* [WHAT THE EXERCISE ASKS] Give back an exact copy of the lines in the records below, from the line that has "Record compiledPattern := mkPattern" through the line that has "(<[l := f (default", and nothing besides.

* [Records drawn from a dataset]

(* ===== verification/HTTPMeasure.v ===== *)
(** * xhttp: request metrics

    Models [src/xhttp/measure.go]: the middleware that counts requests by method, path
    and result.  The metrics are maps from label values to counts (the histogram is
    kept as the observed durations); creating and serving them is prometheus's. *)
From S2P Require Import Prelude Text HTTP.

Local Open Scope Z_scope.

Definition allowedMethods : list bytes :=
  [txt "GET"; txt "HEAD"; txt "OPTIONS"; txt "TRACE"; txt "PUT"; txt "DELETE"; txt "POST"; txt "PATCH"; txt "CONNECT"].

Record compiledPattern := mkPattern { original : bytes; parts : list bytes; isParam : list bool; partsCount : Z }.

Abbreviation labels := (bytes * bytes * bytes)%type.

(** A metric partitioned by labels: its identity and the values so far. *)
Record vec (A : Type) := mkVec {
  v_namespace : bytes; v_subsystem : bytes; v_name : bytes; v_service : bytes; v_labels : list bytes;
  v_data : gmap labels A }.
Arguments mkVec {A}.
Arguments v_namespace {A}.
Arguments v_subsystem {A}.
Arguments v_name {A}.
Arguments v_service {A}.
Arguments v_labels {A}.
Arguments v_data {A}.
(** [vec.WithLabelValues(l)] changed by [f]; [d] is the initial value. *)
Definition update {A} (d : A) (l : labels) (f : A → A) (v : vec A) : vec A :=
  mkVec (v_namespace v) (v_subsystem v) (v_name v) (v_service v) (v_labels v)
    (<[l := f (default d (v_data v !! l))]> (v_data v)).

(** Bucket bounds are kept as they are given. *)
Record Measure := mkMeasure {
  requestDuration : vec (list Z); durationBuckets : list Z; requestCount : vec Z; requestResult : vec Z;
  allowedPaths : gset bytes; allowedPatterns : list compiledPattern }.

* [ANSWER BELOW]
Record compiledPattern := mkPattern { original : bytes; parts : list bytes; isParam : list bool; partsCount : Z }.

Abbreviation labels := (bytes * bytes * bytes)%type.

(** A metric partitioned by labels: its identity and the values so far. *)
Record vec (A : Type) := mkVec {
  v_namespace : bytes; v_subsystem : bytes; v_name : bytes; v_service : bytes; v_labels : list bytes;
  v_data : gmap labels A }.
Arguments mkVec {A}.
Arguments v_namespace {A}.
Arguments v_subsystem {A}.
Arguments v_name {A}.
Arguments v_service {A}.
Arguments v_labels {A}.
Arguments v_data {A}.
(** [vec.WithLabelValues(l)] changed by [f]; [d] is the initial value. *)
Definition update {A} (d : A) (l : labels) (f : A → A) (v : vec A) : vec A :=
  mkVec (v_namespace v) (v_subsystem v) (v_name v) (v_service v) (v_labels v)
    (<[l := f (default d (v_data v !! l))]> (v_data v)).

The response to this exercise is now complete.